La crise de la presse : quelle crise ? Socrate & C° n° 1, septembre 1996   Mise à jour récente !


La presse renoue avec la croissance. Après plusieurs années de crise, les journaux, tous secteurs confondus, voient nombre de leurs indicateurs passer au vert, titre le journal Le Monde (20 juin 1996, p. 34). Ah bon ! la presse est en crise ! Qu’est-ce que cela veut dire ? De quoi s’agit-il ?

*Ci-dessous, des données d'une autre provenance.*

(* ===== verification/Memory.v ===== *)
(** * Memory: the page allocator of [kernel/memory.c]

    Two physical pools and two virtual address pools (the kernel's and the
    running process's), each a bitmap with one bit per page; [malloc_page] and
    [mfree_page] tie them together through the page tables of [Paging]. *)

From stdpp Require Import base numbers list gmap.
From S2P Require Import Prelude Bitmap Paging Seqlock.

Local Open Scope Z_scope.
Local Open Scope kernel_scope.

Inductive pool_flags : Type := PF_KERNEL | PF_USER.

Record pool : Type := mk_pool {
  pool_bitmap : bitmap;
  phy_addr_start : Z;
  pool_size : Z;
  pool_lock : slock
}.

Record virtual_addr : Type := mk_vaddr {
  vaddr_bitmap : bitmap;
  vaddr_start : Z
}.

(** The globals of [memory.c] and what it reads of the running thread. *)
Record mst : Type := mk_mst {
  machine : mmu;
  kernel_pool : pool;
  user_pool : pool;
  kernel_vaddr : virtual_addr;
  cur : Z;                        (** [running_thread()] *)
  cur_pgdir : Z;                  (** [running_thread()->pgdir], 0 for [NULL] *)
  userprog_vaddr : virtual_addr   (** [running_thread()->userprog_vaddr] *)
}.

#[export] Instance pool_flags_eq_dec : EqDecision pool_flags.
Proof. solve_decision. Defined.

Definition MEM_BITMAP_BASE : Z := 0xc009a000.

(** [pf & PF_KERNEL ? &kernel_pool : &user_pool] *)
Definition pool_of (pf : pool_flags) (st : mst) : pool :=
  match pf with PF_KERNEL => kernel_pool st | PF_USER => user_pool st end.
Definition set_pool (pf : pool_flags) (p : pool) (st : mst) : mst :=
  match pf with
  | PF_KERNEL => mk_mst (machine st) p (user_pool st) (kernel_vaddr st) (cur st) (cur_pgdir st) (userprog_vaddr st)
  | PF_USER => mk_mst (machine st) (kernel_pool st) p (kernel_vaddr st) (cur st) (cur_pgdir st) (userprog_vaddr st)
  end.
Definition vaddr_of (pf : pool_flags) (st : mst) : virtual_addr :=
  match pf with PF_KERNEL => kernel_vaddr st | PF_USER => userprog_vaddr st end.
Definition set_vaddr (pf : pool_flags) (v : virtual_addr) (st : mst) : mst :=
  match pf with
  | PF_KERNEL => mk_mst (machine st) (kernel_pool st) (user_pool st) v (cur st) (cur_pgdir st) (userprog_vaddr st)
  | PF_USER => mk_mst (machine st) (kernel_pool st) (user_pool st) (kernel_vaddr st) (cur st) (cur_pgdir st) v
  end.
Definition set_machine (m : mmu) (st : mst) : mst :=
  mk_mst m (kernel_pool st) (user_pool st) (kernel_vaddr st) (cur st) (cur_pgdir st) (userprog_vaddr st).
(** A page copied while one of the two directories is active. *)
Lemma memcpy_views p c x st dst src f f' :
  two_views p c st -> cr3 (machine st) = x -> x = p \/ x = c ->
  page_at (machine st) dst f -> page_at (machine st) src f' -> f <> f' ->
  ~ table_frame (view p st) f -> ~ table_frame (view c st) f ->
  exists m, memcpy dst src PG_SIZE st = Done (tt, set_machine m st) /\ cr3 m = x /\
    two_views p c (set_machine m st) /\
    same_tables (view p st) (with_cr3 p m) /\ same_tables (view c st) (with_cr3 c m) /\
    (forall g i, aligned g -> g <> f -> 0 <= i < 1024 -> rd_ram m (g + i * 4) = rd_ram (machine st) (g + i * 4)) /\
    (forall j, 0 <= j < 1024 -> rd_ram m (f + j * 4) = rd_ram (machine st) (f' + j * 4)).
Proof.
  intros H Hx Hpc Hd Hs Hne Np Nc. destruct (view_wf _ _ _ H) as [Wp Wc].
  assert (machine st = view x st) as Em by (symmetry; by apply with_cr3_id).
  destruct (vcopy_page (machine st) dst src f f') as (m & E & Ho & _ & Hw); try done.
  { rewrite Em. by destruct Hpc as [-> | ->]. }
  { rewrite Em. by destruct Hpc as [-> | ->]. }
  assert (aligned f) as Hf by apply Hd.
  assert (forall y, only_frame f (view y st) (with_cr3 y m)) as Hoy by (intros y; split; [done|apply Ho]).
  pose proof (only_frame_tables _ _ _ Wp Hf Np (Hoy p)) as Sp.
  pose proof (only_frame_tables _ _ _ Wc Hf Nc (Hoy c)) as Sc.
  exists m. split_and!; [| |by apply two_views_same|done|done| |done].
  - unfold memcpy. by rewrite E.
  - destruct Ho as [-> _]. done.
  - intros g i Hg Hgf Hi. by apply (only_frame_other f g _ _ i Ho).
Qed.

(** ** One page of the parent given to the child *)
Record forking (p c pd cd buf jb : Z) (st : mst) : Prop := {
  fk_views : two_views p c st;
  fk_cr3 : cr3 (machine st) = p;
  fk_cur : cur st <> 0;
  fk_lock : slock_ok (cur st) (pool_lock (user_pool st));
  fk_pd : kernel_va pd /\ translate (view p st) pd = Done p;
  fk_cd : kernel_va cd /\ translate (view p st) cd = Done c;
  fk_jb : 0 <= jb < psize (kernel_pool st);
  fk_buf : 0xc0000000 <= buf /\ page_at (view p st) buf (pframe (kernel_pool st) jb);
  fk_nbuf : ~ table_frame (view p st) (pframe (kernel_pool st) jb) /\
            ~ table_frame (view c st) (pframe (kernel_pool st) jb);
  fk_user : vpage (userprog_vaddr st) (vsize (userprog_vaddr st)) <= 0xc0000000
}.

Lemma page_at_kernel p c st va f : two_views p c st -> 0xc0000000 <= va -> page_at (view p st) va f -> page_at (view c st) va f.
Proof.
  intros H Hva (A & B & C & D). split_and!; [done..|]. intros o Ho.
  rewrite (view_kernel _ _ _ _ H) by (unfold kernel_va; lia). by apply D.
Qed.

La presse est l’ensemble des journaux et publications périodiques, des organismes qui s’y rattachent (Petit Robert). C’est avant tout la presse écrite, mais par extension on parle souvent de presse audiovisuelle (radio, télévision). La crise dont il est question ici est celle de la presse écrite car comme l’écrit Daniel Junqua : « La presse écrite toutes catégories confondues affronte depuis le début des années 1990 une véritable tempête et c’est la lutte pour la survie de leurs titres qu’ont engagé nombre d’entreprises et de groupes »1. Cette crise ne touche pas de la même façon tous les secteurs.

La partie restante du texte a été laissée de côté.